Thứ Hai, 4 tháng 8, 2014

Evolution

The origins and evolutionary relationships between the three main groups of amphibians are hotly debated. A molecular phylogeny based on rDNA analysis dating from 2005 suggests salamanders and caecilians are more closely related to each other than they are to frogs and the divergence of the three groups took place in the Paleozoic or early Mesozoic before the breakup of the supercontinent Pangaea and soon after their divergence from the lobe-finned fishes. This would help account for the relative scarcity of amphibian fossils from the period before the groups split. Another molecular phylogenetic analysis conducted about the same time concluded the lissamphibians first appeared about 330 million years ago and that the temnospondyl-origin hypothesis is more credible than other theories. The neobatrachians seemed to have originated in Africa/India, the salamanders in East Asia and the caecilians in tropical Pangaea. Other researchers, while agreeing with the main thrust of this study, questioned the choice of calibration points used to synchronise the data. They proposed that the date of lissamphibian diversification be put in the Permian, rather less than 300 million years ago, a date in better agreement with the palaeontological data. A further study in 2011 using both extinct and living taxa sampled for morphological, as well as molecular data, came to the conclusion that Lissamphibia is monophyletic and that it should be nested within Lepospondyli rather than within Temnospondyli. The study postulated the Lissamphibia originated no earlier than the late Carboniferous, some 290 to 305 million years ago. The split between Anura and Caudata was estimated as taking place 292 million years ago, rather later than most molecular studies suggest, with the caecilians splitting off 239 million years ago.

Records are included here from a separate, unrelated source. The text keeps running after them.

(* ===== verification/CliProps.v ===== *)
(** * CliProps: what the commands promise

    Inspecting changes nothing; the search for a parent directory ends; and
    a clean doctor means that the daemon can start. *)

From S2P Require Import Prelude Rows Text Timestamp TimeParse Duration Sha256 Runtime Keeps Spool.
From S2P Require Import Schema SchemaFacts Store Sinks SinkFacts Deliveries Listing ListingProps Prune PruneProps Migrate Stats.
From S2P Require Import SpoolInterface DeliveryFacts DeliveryInterface.
From S2P Require Import DiskGuard Config Io Slot Setup SetupProps Webhook Monitoring Flags Paths Print PrintProps App AppProps Cli.

(** ** Reading operations *)

(** The operation leaves the file as it is, however it ends. *)
Definition reads {D A} (m : M D A) : Prop := ∀ db, Keeps (λ d, d = db) (λ _, True) m.

Lemma reads_disk {D A} (m : M D A) env w : reads m → txn w = None → disk (m env w).2 = disk w.
Proof. intros Hm Ht. apply (Hm (disk w)); [done|]. split; [done|]. by rewrite Ht. Qed.

Lemma respects_read_version db : Respects (λ d, d = db) read_version.
Proof. intros n d d' a. unfold read_version. destruct (schema_migrations d); [done|]. by intros [= <- _]. Qed.

Lemma ListEvents_reads limit : reads (ListEvents limit).
Proof. intros db. unfold ListEvents, scan_event, checked. keeps_tac. Qed.

Lemma ListDeliveries_reads state limit : reads (ListDeliveries state limit).
Proof. intros db. unfold ListDeliveries, scan_delivery, checked. keeps_tac. Qed.
(* ===== verification/Producer.v ===== *)
(** * Producer: the example producer (examples/go-producer) and writerelay.emit

    The producer writes an order and emits its event in one transaction of
    the application's database; [writerelay.emit] (sql/postgres/001_install.sql)
    turns the event into a logical message that the commit publishes. *)

From Stdlib Require Import Ascii.
From S2P Require Import Prelude Rows Text Timestamp TimeParse Json Marshal Runtime Event Emit Flags Config Inbox Sha256.

(** ** [writerelay.emit] *)

(** PostgreSQL's [jsonb]: the text of a value after [$1::jsonb] and
    [event::text], or none when the cast refuses it. *)
Class Jsonb := jsonb_text : string → option string.

(** [event->>name] of a member that is a string. *)
Definition text_member (event : gmap string string) (name : string) : option string :=
  match event !! name with
  | Some (String c _ as raw) => if (c =? QUOTE)%char then unmarshal_string raw else None
  | _ => None
  end.

Definition missing (event : gmap string string) (name : string) : bool :=
  match text_member event name with Some value => (value =? "")%string | None => true end.

(** The text of the message, or the exception. *)
Definition emit_text {J : Jsonb} (event : string) : string + string :=
  match jsonb_text event with
  | None => inl "invalid input syntax for type json"
  | Some payload_text =>
      match decode_object payload_text with
      | None => inl "WriteRelay event must be a JSON object"
      | Some (ms, _) =>
          let event := object_map ms in
          if negb (bool_decide (text_member event "specversion" = Some "1.0"))
          then inl "WriteRelay specversion must be 1.0"
          else if missing event "id" then inl "WriteRelay event id is required"
          else if missing event "source" then inl "WriteRelay event source is required"
          else if missing event "type" then inl "WriteRelay event type is required"
          else if 262144 <? Z.of_nat (String.length payload_text)
          then inl "WriteRelay event exceeds 262144-byte limit"
          else inr payload_text
      end
  end.

(** ** The application's database *)

(** The orders by id, and the messages that commits have published. *)
Record AppDB := MkApp { ap_orders : gmap string string; ap_messages : list string }.

(** [SELECT writerelay.emit($1::jsonb)]. *)
Definition emit_stmt {J : Jsonb} (payload : string) : stmt AppDB unit := λ _ db,
  match emit_text payload with
  | inl m => inl m
  | inr text => inr (MkApp (ap_orders db) (ap_messages db ++ [text]), tt)
  end.

(** [INSERT INTO orders ... ON CONFLICT(id) DO UPDATE]; text of the database
    is UTF-8 without NUL. *)
Definition insert_order (id : string) : stmt AppDB unit := λ _ db,
  if negb (validString id) then inl "invalid byte sequence for encoding UTF8"
  else inr (MkApp (<[id := "paid"]> (ap_orders db)) (ap_messages db), tt).

(** [tx.Rollback]. *)
Definition rollback_tx {D} (e : error) : M D unit := λ env w,
  (match env_fault env (tick w) with Some _ => Fail e | None => Ok tt end,
   MkWorld (disk w) None (S (tick w))).

Section Producer.
Context {J : Jsonb}.

(** [writerelay.Emit] with the transaction. *)
Definition Emit_tx (event : Event) : M AppDB unit :=
  match encode event with
  | inl e => fail e
  | inr payload => run (errorf "tx.Exec") (emit_stmt payload)
  end.

(** [json.Marshal] of the amount and the currency. *)
Definition order_data : string :=
  marshal_object true [("amount", itoa 12900); ("currency", quote true "USD")].

Definition order_event (id : string) : Event :=
  MkEvent ("evt-go-" +:+ id) "urn:service:billing" "order.paid" "" (Some id) "" "" (Some order_data).

Definition recordOrder (id : string) (rollback : bool) : M AppDB unit :=
  driver_call (errorf "pgx.Connect");;
  begin_tx (errorf "conn.Begin");;
  rollback_on_error (
    run (errorf "tx.Exec") (insert_order id);;
    Emit_tx (order_event id);;
    if rollback then rollback_tx (errorf "tx.Rollback") else commit_tx (errorf "tx.Commit")).

Definition producer_flags : FlagSet := <["id" := StringFlag ""]> {["rollback" := BoolFlag false]}.

(** [flag.Parse] of the command line: exit status 2 on an error, 0 on help. *)
Definition flag_exit (e : error) : Z := if bool_decide (e = ErrHelp) then 0 else 2.

(** [main]: the exit status and what was written to standard output. *)
Definition producer_main (dsn : string) (args : list string) : M AppDB (Z * string) := λ env w,
  match Parse producer_flags args with
  | inl e => (Ok (flag_exit e, ""), w)
  | inr (f, rest) =>
      let id := string_flag "id" f in
      let rollback := bool_flag "rollback" f in
      if (dsn =? "")%string || (id =? "")%string || negb (length rest =? 0)%nat then (Ok (2, ""), w)
      else
        match recordOrder id rollback env w with
        | (Ok _, w') =>
            (Ok (0, if rollback then "Rolled back the order and event." +:+ NEWLINE
                    else "Committed the order and event; delivery is handled by the relay." +:+ NEWLINE), w')
        | (Fail _, w') => (Ok (1, ""), w')
        | (Crash, w') => (Crash, w')
        end
  end.

End Producer.

Example order_data_text : order_data = quoted "{'amount':12900,'currency':'USD'}".
Proof. vm_compute. reflexivity. Qed.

A fossilized frog from the Czech Republic, possibly Palaeobatrachus gigas
In 2008, Gerobatrachus hottoni, a temnospondyl with many frog- and salamander-like characteristics, was discovered in Texas. It dated back 290 million years and was hailed as a missing link, a stem batrachian close to the common ancestor of frogs and salamanders, consistent with the widely accepted hypothesis that frogs and salamanders are more closely related to each other (forming a clade called Batrachia) than they are to caecilians. The earliest known salientians (see below), closer to the extant frogs than to the extant salamanders, are Triadobatrachus massinoti, from the Early Triassic of Madagascar (about 250 million years ago), and the fragmentary Czatkobatrachus polonicus from the Early Triassic of Poland (about the same age as Triadobatrachus). The skull of Triadobatrachus is frog-like, being broad with large eye sockets, but the fossil has features diverging from modern frogs. These include a longer body with more vertebrae. The tail has separate vertebrae unlike the fused urostyle or coccyx found in modern frogs. The tibia and fibula bones are also separate, making it probable that Triadobatrachus was not an efficient leaper.

Salientia (Latin salere (salio), "to jump") is a stem group including modern frogs in the order Anura and their close fossil relatives the "proto-frogs" (e.g., Triadobatrachus and Czatkobatrachus). The common features possessed by the "proto-frogs" in the Salientia group include 14 presacral vertebrae (modern frogs have eight or 9), a long and forward-sloping ilium in the pelvis, the presence of a frontoparietal bone, and a lower jaw without teeth. The earliest frog fossil that falls into the anuran lineage proper, Prosalirus bitis, lived in the early Jurassic. It was discovered in 1995 in the Kayenta Formation of Arizona and dates back to the Early Jurassic epoch (199.6 to 175 million years ago), making Prosalirus somewhat more recent than Triadobatrachus. Like the latter, Prosalirus did not have greatly enlarged legs, but had the typical three-pronged pelvic structure of modern frogs. Unlike Triadobatrachus, Prosalirus had already lost nearly all of its tail and was well adapted for jumping.

The earliest known "true frog" is Vieraella herbsti, from the Early Jurassic. It is known only from the dorsal and ventral impressions of a single animal and was estimated to be 33 mm (1.3 in) from snout to vent. Notobatrachus degiustoi from the middle Jurassic is slightly younger, about 155–170 million years old. The main evolutionary changes in this species involved the shortening of the body and the loss of the tail. The evolution of modern Anura likely was complete by the Jurassic period. Since then, evolutionary changes in chromosome numbers have taken place about 20 times faster in mammals than in frogs, which means speciation is occurring more rapidly in mammals.

Frog fossils have been found on all continents except Antarctica, but biogeographic evidence suggests they also inhabited Antarctica in an earlier era when the climate was warmer.